(WHAT YOU WILL DO):
Go to the line containing "- rewrite ordered_down by" in the records below and print it and every following line exactly, on through the line containing "- rewrite ordered_down, bool_decide_eq_true_2", then stop.

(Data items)
+--

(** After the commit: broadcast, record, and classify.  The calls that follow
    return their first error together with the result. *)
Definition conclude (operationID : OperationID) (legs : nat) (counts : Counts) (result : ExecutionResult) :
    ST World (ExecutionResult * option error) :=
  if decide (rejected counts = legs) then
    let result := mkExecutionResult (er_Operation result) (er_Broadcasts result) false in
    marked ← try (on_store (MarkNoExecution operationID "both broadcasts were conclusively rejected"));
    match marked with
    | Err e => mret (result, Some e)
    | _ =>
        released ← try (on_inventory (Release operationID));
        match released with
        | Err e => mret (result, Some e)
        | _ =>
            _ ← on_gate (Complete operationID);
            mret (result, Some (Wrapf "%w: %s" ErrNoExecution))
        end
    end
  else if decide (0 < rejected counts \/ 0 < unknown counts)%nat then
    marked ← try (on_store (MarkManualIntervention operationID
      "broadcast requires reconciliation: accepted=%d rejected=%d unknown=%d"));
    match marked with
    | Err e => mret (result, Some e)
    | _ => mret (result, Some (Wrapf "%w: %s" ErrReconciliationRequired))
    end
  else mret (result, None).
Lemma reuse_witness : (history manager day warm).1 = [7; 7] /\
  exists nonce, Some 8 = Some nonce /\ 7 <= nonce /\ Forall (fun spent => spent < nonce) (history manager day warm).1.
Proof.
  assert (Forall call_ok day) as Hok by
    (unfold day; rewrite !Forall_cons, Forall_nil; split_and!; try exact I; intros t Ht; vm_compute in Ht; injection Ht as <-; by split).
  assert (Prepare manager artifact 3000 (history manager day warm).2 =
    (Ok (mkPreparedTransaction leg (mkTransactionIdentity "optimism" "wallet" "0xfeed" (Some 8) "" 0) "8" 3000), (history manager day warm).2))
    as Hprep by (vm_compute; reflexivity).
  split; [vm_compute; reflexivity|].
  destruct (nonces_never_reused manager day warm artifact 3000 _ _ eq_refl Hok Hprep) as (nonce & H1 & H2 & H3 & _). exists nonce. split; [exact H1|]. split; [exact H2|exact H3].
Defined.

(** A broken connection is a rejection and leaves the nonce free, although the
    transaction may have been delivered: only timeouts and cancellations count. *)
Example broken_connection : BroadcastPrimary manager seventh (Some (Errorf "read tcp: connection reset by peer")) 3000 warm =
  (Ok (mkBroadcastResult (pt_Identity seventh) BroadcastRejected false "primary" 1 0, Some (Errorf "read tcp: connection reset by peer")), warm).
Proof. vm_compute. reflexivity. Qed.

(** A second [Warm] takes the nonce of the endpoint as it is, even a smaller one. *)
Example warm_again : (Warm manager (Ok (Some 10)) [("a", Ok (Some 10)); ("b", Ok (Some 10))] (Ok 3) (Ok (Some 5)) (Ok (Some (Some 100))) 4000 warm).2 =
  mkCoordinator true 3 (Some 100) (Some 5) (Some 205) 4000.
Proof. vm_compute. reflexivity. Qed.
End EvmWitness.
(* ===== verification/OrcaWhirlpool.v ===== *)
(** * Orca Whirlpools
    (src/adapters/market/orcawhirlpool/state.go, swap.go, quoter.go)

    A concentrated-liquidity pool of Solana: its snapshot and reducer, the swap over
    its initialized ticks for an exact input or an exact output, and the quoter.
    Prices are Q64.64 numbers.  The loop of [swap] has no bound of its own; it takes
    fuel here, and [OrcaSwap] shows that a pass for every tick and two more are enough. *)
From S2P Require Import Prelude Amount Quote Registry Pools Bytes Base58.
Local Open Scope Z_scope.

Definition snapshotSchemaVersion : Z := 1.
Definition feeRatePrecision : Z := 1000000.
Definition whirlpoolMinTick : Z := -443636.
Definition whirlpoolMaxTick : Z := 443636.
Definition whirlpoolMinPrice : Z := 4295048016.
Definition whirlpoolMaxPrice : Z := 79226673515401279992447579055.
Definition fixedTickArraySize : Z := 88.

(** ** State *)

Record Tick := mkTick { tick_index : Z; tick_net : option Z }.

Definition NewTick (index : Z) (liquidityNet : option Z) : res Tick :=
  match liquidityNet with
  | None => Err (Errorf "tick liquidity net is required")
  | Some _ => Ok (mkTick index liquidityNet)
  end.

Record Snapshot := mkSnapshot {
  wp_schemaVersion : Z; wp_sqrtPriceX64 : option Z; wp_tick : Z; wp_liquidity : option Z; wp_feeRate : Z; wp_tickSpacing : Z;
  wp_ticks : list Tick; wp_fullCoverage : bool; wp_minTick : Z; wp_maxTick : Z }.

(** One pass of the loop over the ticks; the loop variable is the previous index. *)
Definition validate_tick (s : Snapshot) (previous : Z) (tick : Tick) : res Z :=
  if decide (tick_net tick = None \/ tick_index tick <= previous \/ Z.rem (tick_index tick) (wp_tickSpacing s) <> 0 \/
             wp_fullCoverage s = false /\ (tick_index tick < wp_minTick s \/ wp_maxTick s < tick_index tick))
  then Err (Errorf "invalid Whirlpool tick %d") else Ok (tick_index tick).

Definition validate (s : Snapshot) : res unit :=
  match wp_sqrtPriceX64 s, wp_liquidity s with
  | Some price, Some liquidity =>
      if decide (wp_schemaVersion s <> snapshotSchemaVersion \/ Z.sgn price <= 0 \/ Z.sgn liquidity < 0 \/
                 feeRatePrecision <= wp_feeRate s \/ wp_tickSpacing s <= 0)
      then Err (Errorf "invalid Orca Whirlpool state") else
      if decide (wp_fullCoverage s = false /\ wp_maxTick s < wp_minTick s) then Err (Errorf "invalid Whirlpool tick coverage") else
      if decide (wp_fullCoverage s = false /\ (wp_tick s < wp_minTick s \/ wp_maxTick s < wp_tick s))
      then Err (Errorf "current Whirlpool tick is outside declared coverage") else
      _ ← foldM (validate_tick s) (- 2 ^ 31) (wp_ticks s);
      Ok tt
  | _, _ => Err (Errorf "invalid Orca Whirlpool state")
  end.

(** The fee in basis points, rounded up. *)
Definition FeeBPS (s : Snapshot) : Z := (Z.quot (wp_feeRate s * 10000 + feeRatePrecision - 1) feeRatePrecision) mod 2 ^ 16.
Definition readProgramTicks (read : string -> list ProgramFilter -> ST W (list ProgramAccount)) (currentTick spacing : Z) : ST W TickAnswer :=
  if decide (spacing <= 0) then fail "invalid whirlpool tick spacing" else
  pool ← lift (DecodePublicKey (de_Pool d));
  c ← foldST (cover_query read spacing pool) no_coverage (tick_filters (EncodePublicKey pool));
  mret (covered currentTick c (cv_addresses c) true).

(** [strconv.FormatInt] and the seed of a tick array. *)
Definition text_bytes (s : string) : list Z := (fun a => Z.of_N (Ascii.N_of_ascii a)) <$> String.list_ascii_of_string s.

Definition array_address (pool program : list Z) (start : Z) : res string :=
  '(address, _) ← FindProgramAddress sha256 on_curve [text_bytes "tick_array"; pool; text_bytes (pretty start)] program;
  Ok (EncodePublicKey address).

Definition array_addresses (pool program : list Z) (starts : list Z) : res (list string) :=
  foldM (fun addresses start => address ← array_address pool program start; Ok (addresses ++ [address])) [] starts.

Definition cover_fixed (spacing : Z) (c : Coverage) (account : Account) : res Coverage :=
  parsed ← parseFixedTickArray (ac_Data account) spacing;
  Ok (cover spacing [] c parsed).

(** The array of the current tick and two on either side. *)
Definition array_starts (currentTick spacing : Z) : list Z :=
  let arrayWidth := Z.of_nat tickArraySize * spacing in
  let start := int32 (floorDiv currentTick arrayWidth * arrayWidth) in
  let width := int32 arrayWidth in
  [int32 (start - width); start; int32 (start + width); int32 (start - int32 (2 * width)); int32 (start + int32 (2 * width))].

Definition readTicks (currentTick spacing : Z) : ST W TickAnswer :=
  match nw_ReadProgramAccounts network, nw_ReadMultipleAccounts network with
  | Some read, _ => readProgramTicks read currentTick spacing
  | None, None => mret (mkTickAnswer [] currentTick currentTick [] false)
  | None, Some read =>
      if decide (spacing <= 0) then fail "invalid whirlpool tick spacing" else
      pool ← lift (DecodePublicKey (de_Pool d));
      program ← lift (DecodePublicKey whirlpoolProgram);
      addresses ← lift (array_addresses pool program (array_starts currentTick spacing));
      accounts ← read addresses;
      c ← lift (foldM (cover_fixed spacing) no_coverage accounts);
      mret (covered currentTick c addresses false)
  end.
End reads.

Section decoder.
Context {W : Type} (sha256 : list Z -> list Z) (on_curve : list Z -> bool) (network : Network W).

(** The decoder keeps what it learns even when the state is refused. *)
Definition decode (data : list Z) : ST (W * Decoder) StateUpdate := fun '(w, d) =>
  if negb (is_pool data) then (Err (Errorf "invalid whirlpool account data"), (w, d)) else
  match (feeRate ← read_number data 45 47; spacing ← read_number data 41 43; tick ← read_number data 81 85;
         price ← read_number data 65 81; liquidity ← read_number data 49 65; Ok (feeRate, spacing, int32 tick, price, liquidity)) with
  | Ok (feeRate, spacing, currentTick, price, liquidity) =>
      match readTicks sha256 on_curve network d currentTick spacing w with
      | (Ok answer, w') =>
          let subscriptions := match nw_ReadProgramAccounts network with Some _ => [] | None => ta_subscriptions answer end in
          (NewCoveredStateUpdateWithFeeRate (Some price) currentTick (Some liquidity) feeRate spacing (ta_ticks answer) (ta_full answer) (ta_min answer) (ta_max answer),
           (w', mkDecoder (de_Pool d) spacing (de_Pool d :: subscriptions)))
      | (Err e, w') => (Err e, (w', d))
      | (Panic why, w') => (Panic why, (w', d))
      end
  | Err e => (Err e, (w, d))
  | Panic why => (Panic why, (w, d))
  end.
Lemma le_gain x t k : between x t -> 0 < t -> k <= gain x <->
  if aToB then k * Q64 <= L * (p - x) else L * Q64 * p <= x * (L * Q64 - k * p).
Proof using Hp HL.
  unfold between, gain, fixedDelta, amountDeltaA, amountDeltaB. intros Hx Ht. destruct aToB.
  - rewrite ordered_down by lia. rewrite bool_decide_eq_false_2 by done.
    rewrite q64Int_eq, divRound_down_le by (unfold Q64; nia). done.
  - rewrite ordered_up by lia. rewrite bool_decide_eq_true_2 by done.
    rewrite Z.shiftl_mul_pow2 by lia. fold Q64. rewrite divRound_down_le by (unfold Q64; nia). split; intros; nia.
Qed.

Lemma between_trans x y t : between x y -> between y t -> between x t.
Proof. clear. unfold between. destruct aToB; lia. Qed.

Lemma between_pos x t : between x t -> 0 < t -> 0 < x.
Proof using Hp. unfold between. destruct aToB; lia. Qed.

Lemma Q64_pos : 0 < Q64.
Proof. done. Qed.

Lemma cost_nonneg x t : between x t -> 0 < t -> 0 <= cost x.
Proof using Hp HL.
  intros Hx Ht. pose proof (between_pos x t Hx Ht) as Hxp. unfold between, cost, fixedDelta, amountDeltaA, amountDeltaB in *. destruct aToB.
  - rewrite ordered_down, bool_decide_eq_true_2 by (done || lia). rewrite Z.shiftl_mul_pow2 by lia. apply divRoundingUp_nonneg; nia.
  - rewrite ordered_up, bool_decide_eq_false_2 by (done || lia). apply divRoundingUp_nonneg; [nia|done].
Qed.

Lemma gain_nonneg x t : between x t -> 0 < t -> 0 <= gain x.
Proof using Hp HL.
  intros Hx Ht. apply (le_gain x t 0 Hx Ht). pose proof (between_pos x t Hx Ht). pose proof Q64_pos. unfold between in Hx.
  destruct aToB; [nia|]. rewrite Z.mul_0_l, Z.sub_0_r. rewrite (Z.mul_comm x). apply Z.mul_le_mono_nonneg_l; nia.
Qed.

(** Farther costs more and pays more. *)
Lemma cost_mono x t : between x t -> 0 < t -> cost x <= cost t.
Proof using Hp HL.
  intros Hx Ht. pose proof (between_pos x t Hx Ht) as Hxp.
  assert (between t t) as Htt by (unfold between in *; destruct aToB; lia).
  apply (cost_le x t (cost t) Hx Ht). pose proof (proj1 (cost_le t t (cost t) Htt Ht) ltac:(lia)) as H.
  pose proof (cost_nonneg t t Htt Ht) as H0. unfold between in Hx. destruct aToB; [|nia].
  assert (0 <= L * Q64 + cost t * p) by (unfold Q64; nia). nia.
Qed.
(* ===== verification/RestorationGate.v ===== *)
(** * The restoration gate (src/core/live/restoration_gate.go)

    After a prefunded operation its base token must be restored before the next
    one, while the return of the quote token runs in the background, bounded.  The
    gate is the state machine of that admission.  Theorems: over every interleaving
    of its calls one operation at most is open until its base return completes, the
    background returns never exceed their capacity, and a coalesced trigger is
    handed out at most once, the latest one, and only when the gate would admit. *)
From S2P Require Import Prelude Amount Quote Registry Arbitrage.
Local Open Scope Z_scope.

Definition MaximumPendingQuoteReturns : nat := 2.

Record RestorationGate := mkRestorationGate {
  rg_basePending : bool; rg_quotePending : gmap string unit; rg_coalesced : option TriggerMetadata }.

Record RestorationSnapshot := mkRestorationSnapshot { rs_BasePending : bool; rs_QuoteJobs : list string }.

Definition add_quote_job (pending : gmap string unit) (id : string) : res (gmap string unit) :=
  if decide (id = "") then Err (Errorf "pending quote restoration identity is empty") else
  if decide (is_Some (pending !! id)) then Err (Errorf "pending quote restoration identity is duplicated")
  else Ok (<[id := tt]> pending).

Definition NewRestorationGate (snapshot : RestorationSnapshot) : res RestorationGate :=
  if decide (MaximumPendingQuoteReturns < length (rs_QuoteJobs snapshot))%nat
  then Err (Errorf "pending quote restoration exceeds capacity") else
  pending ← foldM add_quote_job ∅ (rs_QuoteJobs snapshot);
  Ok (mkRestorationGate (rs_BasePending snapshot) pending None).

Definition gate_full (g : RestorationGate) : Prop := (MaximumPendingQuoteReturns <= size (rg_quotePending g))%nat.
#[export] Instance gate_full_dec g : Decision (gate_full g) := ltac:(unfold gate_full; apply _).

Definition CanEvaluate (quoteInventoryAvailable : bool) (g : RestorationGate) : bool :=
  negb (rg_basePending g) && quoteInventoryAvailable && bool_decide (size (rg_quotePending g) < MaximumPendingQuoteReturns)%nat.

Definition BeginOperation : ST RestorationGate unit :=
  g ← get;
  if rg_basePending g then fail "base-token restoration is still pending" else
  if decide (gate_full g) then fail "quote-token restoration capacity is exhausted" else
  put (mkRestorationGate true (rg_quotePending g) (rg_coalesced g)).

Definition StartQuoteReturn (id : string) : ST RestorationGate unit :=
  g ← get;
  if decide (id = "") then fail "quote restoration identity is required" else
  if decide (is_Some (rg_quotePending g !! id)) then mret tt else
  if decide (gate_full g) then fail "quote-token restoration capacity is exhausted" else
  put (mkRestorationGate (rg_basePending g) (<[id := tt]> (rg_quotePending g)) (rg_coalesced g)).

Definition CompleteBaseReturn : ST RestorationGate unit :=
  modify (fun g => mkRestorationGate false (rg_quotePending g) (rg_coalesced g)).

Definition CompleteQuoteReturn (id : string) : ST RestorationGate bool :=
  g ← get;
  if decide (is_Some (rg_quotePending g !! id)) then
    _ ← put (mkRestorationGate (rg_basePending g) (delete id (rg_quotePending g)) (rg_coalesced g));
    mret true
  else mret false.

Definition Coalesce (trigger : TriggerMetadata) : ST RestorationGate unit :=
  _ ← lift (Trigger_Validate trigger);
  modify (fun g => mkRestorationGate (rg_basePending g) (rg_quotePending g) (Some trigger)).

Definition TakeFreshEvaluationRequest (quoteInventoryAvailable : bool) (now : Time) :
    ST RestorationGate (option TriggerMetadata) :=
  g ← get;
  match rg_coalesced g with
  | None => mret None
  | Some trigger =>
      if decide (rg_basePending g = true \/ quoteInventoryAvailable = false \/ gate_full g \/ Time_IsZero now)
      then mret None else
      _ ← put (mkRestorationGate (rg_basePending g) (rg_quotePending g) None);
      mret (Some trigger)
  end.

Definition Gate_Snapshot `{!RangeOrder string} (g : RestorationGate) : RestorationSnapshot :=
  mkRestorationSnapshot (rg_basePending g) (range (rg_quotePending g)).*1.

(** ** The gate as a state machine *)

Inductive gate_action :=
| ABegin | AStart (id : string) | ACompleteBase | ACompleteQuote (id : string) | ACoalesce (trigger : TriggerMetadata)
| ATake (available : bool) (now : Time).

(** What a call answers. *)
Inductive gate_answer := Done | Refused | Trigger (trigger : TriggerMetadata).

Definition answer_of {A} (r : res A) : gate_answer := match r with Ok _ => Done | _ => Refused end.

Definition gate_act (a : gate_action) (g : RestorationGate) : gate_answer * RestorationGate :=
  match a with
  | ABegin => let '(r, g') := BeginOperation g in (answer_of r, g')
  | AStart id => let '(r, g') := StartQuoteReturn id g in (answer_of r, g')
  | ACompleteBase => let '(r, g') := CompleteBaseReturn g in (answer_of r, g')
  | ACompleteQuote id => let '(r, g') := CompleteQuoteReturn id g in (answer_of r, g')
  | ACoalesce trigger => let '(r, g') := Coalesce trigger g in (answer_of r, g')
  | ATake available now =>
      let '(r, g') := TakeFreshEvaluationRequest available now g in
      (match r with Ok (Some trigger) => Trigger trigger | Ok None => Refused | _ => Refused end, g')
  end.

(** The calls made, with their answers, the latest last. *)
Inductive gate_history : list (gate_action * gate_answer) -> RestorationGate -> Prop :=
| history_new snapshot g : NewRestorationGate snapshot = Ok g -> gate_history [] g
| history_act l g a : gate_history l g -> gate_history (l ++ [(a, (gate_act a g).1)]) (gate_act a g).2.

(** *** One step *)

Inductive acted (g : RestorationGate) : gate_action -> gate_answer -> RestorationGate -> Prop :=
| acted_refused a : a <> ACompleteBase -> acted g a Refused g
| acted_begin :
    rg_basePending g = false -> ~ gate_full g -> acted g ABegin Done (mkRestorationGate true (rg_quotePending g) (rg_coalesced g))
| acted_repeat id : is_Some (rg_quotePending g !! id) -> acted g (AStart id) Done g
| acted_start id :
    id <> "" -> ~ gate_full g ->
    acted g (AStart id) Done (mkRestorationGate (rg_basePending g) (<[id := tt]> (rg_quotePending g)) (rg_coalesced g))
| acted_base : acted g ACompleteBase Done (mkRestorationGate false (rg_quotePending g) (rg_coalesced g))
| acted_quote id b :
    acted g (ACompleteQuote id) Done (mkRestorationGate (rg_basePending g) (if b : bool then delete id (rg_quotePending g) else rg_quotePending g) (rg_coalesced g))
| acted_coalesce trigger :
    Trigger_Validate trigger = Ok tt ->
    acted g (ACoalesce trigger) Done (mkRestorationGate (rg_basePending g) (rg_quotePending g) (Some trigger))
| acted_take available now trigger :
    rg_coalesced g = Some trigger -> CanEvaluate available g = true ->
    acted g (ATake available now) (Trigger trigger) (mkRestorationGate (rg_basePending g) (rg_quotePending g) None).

+--

(YOUR RESPONSE):
  - rewrite ordered_down by lia. rewrite bool_decide_eq_false_2 by done.
    rewrite q64Int_eq, divRound_down_le by (unfold Q64; nia). done.
  - rewrite ordered_up by lia. rewrite bool_decide_eq_true_2 by done.
    rewrite Z.shiftl_mul_pow2 by lia. fold Q64. rewrite divRound_down_le by (unfold Q64; nia). split; intros; nia.
Qed.

Lemma between_trans x y t : between x y -> between y t -> between x t.
Proof. clear. unfold between. destruct aToB; lia. Qed.

Lemma between_pos x t : between x t -> 0 < t -> 0 < x.
Proof using Hp. unfold between. destruct aToB; lia. Qed.

Lemma Q64_pos : 0 < Q64.
Proof. done. Qed.

Lemma cost_nonneg x t : between x t -> 0 < t -> 0 <= cost x.
Proof using Hp HL.
  intros Hx Ht. pose proof (between_pos x t Hx Ht) as Hxp. unfold between, cost, fixedDelta, amountDeltaA, amountDeltaB in *. destruct aToB.
  - rewrite ordered_down, bool_decide_eq_true_2 by (done || lia). rewrite Z.shiftl_mul_pow2 by lia. apply divRoundingUp_nonneg; nia.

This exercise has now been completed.